Täglich suchen sie, ausgerüstet mit langem Spargelmesser und Korb, die auf einer Länge von insgesamt etwa 20 Kilometern aufgehäuften Spargeldämme nach Sprossen ab, die von unten an die Oberseite des Walls dringen und dort Risse verursachen. Mit einem etwa 50 Zentimeter langen Spargelmesser, das vorsichtig an der Stange entlang in die Tiefe gestochen wird, werden sie abgeschnitten.

Saison dauert bis zum Johannistag am 24. Juni

Vier der 5,5 Hektar Anbaufläche werden bis zum Johannistag am 24. Juni abgeerntet sein. Auf den restlichen eineinhalb Hektar sprießt zurzeit auf einem schon vor zwei Jahren dafür vorbereiteten Feld der im vergangenen Jahr gesetzte junge Spargel. Er bekommt nun Zeit, einen Wurzelstock mit vielen Trieben zu bilden, um im nächsten Jahr erntereif zu sein.

Saß pflanzt zwei Sorten mit unterschiedlichem Wachstumsbeginn. Während „Gijnlim“ vor allem unter der schwarzen Folie schon sehr früh austreibt und dementsprechend früh geerntet werden kann, lässt sich „Backlim“ etwas mehr Zeit und ist damit der ideale Gegenspieler zu Gijnlim.

Bei einer Neupflanzung muss weit im Voraus geplant werden, da Spargel zwar eine mehrjährige Staude ist, aber nach etwa sieben bis acht Jahren nicht mehr den gewünschten Ertrag bringt. Mit zunehmendem Alter werden die Stangen dünner und damit weniger attraktiv für den Markt.
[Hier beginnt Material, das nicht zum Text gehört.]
(* ===== verification/ReconnectPolicy.v ===== *)
(** * [ReconnectPolicy]

    app/include/agg/net/ReconnectPolicy.hpp and
    app/src/net/ReconnectPolicy.cpp.  The random generator and the
    distribution are the standard library's: [draw lo hi] is the value the
    distribution returns. *)

From S2P Require Import Prelude Json ConfigLoader.

Local Open Scope cpp_scope.

Abbreviation two32 := 4294967296 (only parsing).

(** The protected state: [attempt_] is an [unsigned]. *)
Record ReconnectPolicy := {
  rp_config : ReconnectConfig;
  rp_attempt : Z;
  rp_stop_requested : bool
}.

Definition new_policy (config : ReconnectConfig) : ReconnectPolicy :=
  {| rp_config := config; rp_attempt := 0; rp_stop_requested := false |}.

(** The doubling loop: at most [n] more turns. *)
Fixpoint double_delay (n : nat) (delay_ms max_backoff_ms : Z) : Z :=
  match n with
  | O => delay_ms
  | S n =>
      if delay_ms <? max_backoff_ms
      then double_delay n (to_u64 (delay_ms * 2)) max_backoff_ms
      else delay_ms
  end.

(** The count of the milliseconds returned, a signed 64-bit integer. *)
Definition base_delay_for_attempt (config : ReconnectConfig) (attempt : Z) : Z :=
  let delay_ms :=
    double_delay (Z.to_nat attempt) (rc_initial_backoff_ms config) (rc_max_backoff_ms config) in
  to_i64 (Z.min delay_ms (rc_max_backoff_ms config)).

(** [static_cast<std::int64_t>] of a double: truncation, undefined when the
    result does not fit. *)
Definition double_to_i64 (x : spec_float) : outcome Z :=
  match x with
  | S754_zero _ => Ret 0
  | S754_finite s m e =>
      let magnitude := if 0 <=? e then Zpos m * 2 ^ e else Zpos m / 2 ^ (- e) in
      i64_checked (if s then - magnitude else magnitude)
  | S754_infinity _ | S754_nan => Undef
  end.

Definition double_of_i64 (n : Z) : spec_float := binary_normalize 53 1024 n 0 false.

(** [std::max(a, b)] *)
Definition double_max (a b : spec_float) : spec_float := if SFltb a b then b else a.

Section policy.
Variable draw : spec_float → spec_float → spec_float.

Definition apply_jitter (config : ReconnectConfig) (base : Z) : outcome Z :=
  if SFleb (rc_jitter_ratio config) double_0 then Ret base else
  let base_ms := double_of_i64 base in
  let spread := SFmul 53 1024 base_ms (rc_jitter_ratio config) in
  let jittered_ms := draw (SFsub 53 1024 base_ms spread) (SFadd 53 1024 base_ms spread) in
  double_to_i64 (double_max double_0 jittered_ms).

(** The delay [wait_for_next_attempt] waits for. *)
Definition next_delay (p : ReconnectPolicy) : outcome Z :=
  apply_jitter (rp_config p) (base_delay_for_attempt (rp_config p) (rp_attempt p)).

(** [wait_for_next_attempt], entered at the reading [steady_ns] of the steady
    clock: [elapsed] says how the wait on the condition variable ends, by the
    timeout or by a notification; it cannot end by the timeout with
    [stop_requested_] set.  [None]: the call still waits. *)
Definition wait_for_next_attempt (p : ReconnectPolicy) (elapsed : bool) (steady_ns : Z) :
    option (outcome (bool * ReconnectPolicy)) :=
  if rp_stop_requested p then Some (delay ← next_delay p; _ ← wait_deadline steady_ns delay; Ret (false, p))
  else if elapsed then
    Some (delay ← next_delay p;
          _ ← wait_deadline steady_ns delay;
          Ret (true, {| rp_config := rp_config p; rp_attempt := (rp_attempt p + 1) mod two32;
                        rp_stop_requested := rp_stop_requested p |}))
  else None.

Definition stop_policy (p : ReconnectPolicy) : ReconnectPolicy :=
  {| rp_config := rp_config p; rp_attempt := rp_attempt p; rp_stop_requested := true |}.

Definition reset_policy (p : ReconnectPolicy) : ReconnectPolicy :=
  {| rp_config := rp_config p; rp_attempt := 0; rp_stop_requested := false |}.

Definition current_attempt (p : ReconnectPolicy) : Z := rp_attempt p.
End policy.

(** ** Lemmas *)

Lemma double_delay_spec n d m :
  0 < d → m < two63 → double_delay n d m = d ∧ m ≤ d ∨ Z.min (double_delay n d m) m = Z.min (d * 2 ^ Z.of_nat n) m.
Proof.
  revert d. induction n as [|n IH]; intros d Hd Hm; cbn [double_delay].
  - right. by rewrite Z.mul_1_r.
  - destruct (Z.ltb_spec d m); [|by left]. right. rewrite to_u64_id by range.
    rewrite Nat2Z.inj_succ, Z.pow_succ_r by lia.
    destruct (IH (d * 2)) as [[-> Hle]| ->]; [lia..| |f_equal; ring].
    rewrite Z.min_r by lia. symmetry. apply Z.min_r.
    assert (1 ≤ 2 ^ Z.of_nat n) by (apply (Z.pow_le_mono_r 2 0); lia). nia.
Qed.

Lemma base_delay_min config attempt :
  0 < rc_initial_backoff_ms config → rc_max_backoff_ms config < two63 → 0 ≤ attempt →
  0 ≤ rc_max_backoff_ms config →
  base_delay_for_attempt config attempt =
  Z.min (rc_initial_backoff_ms config * 2 ^ attempt) (rc_max_backoff_ms config).
Proof.
  intros Hi Hm Ha Hm0. unfold base_delay_for_attempt.
  set (i := rc_initial_backoff_ms config) in *. set (m := rc_max_backoff_ms config) in *.
  assert (Z.min (double_delay (Z.to_nat attempt) i m) m = Z.min (i * 2 ^ attempt) m) as ->.
  { destruct (double_delay_spec (Z.to_nat attempt) i m Hi Hm) as [[-> Hle]|Heq].
    - rewrite !Z.min_r; [done| |done].
      assert (1 ≤ 2 ^ attempt) by (apply (Z.pow_le_mono_r 2 0); lia). nia.
    - by rewrite Z2Nat.id in Heq by done. }
  apply to_i64_id. assert (0 < 2 ^ attempt) by (apply Z.pow_pos_nonneg; lia).
  unfold in_i64. assert (0 < i * 2 ^ attempt) by nia. lia.
Qed.

Lemma double_to_i64_nonneg x n :
  double_to_i64 (double_max double_0 x) = Ret n → 0 ≤ n.
Proof.
  unfold double_max, double_to_i64. destruct (SFltb double_0 x) eqn:Hlt; cbn; [|intros; by inv_ret].
  destruct x as [s|s| |s m e]; try done.
  destruct s; [done|]. intros [_ ->]%i64_checked_Ret.
  destruct (Z.leb_spec 0 e).
  - assert (0 < 2 ^ e) by (apply Z.pow_pos_nonneg; lia). nia.
  - apply Z.div_pos; [lia|]. apply Z.pow_pos_nonneg; lia.
Qed.

(** ** Properties *)

(** With a maximum back-off below 2^63 ms the base delay is the documented
    one, min(initial * 2^attempt, max): it starts at the initial back-off,
    never decreases from one attempt to the next, and never exceeds the
    maximum, whatever the attempt count. *)
Theorem base_delay_is_capped_exponential config attempt :
  positive_u64 (rc_initial_backoff_ms config) →
  rc_initial_backoff_ms config ≤ rc_max_backoff_ms config < two63 → 0 ≤ attempt →
  base_delay_for_attempt config attempt =
    Z.min (rc_initial_backoff_ms config * 2 ^ attempt) (rc_max_backoff_ms config) ∧
  base_delay_for_attempt config 0 = rc_initial_backoff_ms config ∧
  rc_initial_backoff_ms config ≤ base_delay_for_attempt config attempt ≤
    base_delay_for_attempt config (attempt + 1) ∧
  base_delay_for_attempt config (attempt + 1) ≤ rc_max_backoff_ms config.
Proof.
  intros [Hi _] [Hle Hm] Ha. rewrite !base_delay_min by lia.
  rewrite Z.pow_add_r, Z.pow_0_r, Z.pow_1_r by lia.
  assert (1 ≤ 2 ^ attempt) by (apply (Z.pow_le_mono_r 2 0); lia).
  set (i := rc_initial_backoff_ms config) in *. set (x := 2 ^ attempt) in *.
  assert (i ≤ i * x ≤ i * (x * 2)) by nia. split_and!; lia.
Qed.

Lemma base_delay_is_capped_exponential_witness :
  base_delay_for_attempt default_ReconnectConfig 10 = 30000.
Proof.
  rewrite (proj1 (base_delay_is_capped_exponential default_ReconnectConfig 10
    ltac:(unfold positive_u64; cbn; lia) ltac:(cbn; lia) ltac:(lia))). vm_compute. reflexivity.
Defined.

(** The maximum back-off may be configured up to 2^64 - 1 ms, and the
    doubling then wraps around: after 64 attempts the base delay of an initial
    back-off of 1 ms is 0, and at 63 attempts it is negative. *)
Lemma base_delay_wraps_around :
  let config := {| rc_initial_backoff_ms := 1; rc_max_backoff_ms := two64 - 1;
                   rc_jitter_ratio := double_0 |} in
  base_delay_for_attempt config 62 = 2 ^ 62 ∧ base_delay_for_attempt config 63 < 0 ∧
  base_delay_for_attempt config 64 = 0.
Proof. vm_compute. done. Qed.

(** Whatever the distribution draws, a jittered delay is never negative, and
    without jitter the delay is the base delay. *)
Lemma jitter_nonneg draw config base delay :
  0 ≤ base → apply_jitter draw config base = Ret delay →
  0 ≤ delay ∧ (SFleb (rc_jitter_ratio config) double_0 = true → delay = base).
Proof.
  intros Hb. unfold apply_jitter. destruct (SFleb (rc_jitter_ratio config) double_0).
  - intros. inv_ret. done.
  - intros Hd. split; [by eapply double_to_i64_nonneg|done].
Qed.

(** A policy that has been stopped does not wait: the call returns [false]
    whatever the clock does and leaves the policy as it is; only a reset makes
    it wait again. *)
Lemma stopped_policy_returns draw p elapsed steady_ns delay :
  next_delay draw p = Ret delay → is_ret (wait_deadline steady_ns delay) →
  wait_for_next_attempt draw (stop_policy p) elapsed steady_ns = Some (Ret (false, stop_policy p)) ∧
  wait_for_next_attempt draw (reset_policy (stop_policy p)) false steady_ns = None.
Proof.
  intros Hd [deadline Hw]. split; [|done]. unfold wait_for_next_attempt. cbn [stop_policy rp_stop_requested].
  unfold next_delay in *. cbn [stop_policy rp_config rp_attempt]. rewrite Hd. cbn. by rewrite Hw.
Qed.

(** A back-off of three centuries, which the configuration may ask for, does
    not fit the deadline: the wait is undefined behaviour. *)
Example wait_overflows :
  wait_for_next_attempt (λ lo _, lo)
    (new_policy {| rc_initial_backoff_ms := 10 ^ 13; rc_max_backoff_ms := 10 ^ 13; rc_jitter_ratio := double_0 |})
    true 0 = Some Undef.
Proof. vm_compute. reflexivity. Qed.

Example jittered_delay : apply_jitter (λ lo _, lo) default_ReconnectConfig 1000 = Ret 800.
Proof. vm_compute. reflexivity. Qed.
Johannes Saß erntet kräftige weiße Stangen und scheint bei seiner Planung alles richtig zu machen. Er verkauft seinen Spargel nicht über Händler, sondern ausschließlich ab Hof an der Uedorfer Isarstraße oder über seine Verkaufswagen, die täglich auf verschiedenen Wochenmärkten in Köln und der Region zu finden sind. Auch dort hat das Qualitätssiegel „Bornheimer Spargel“ viele Liebhaber.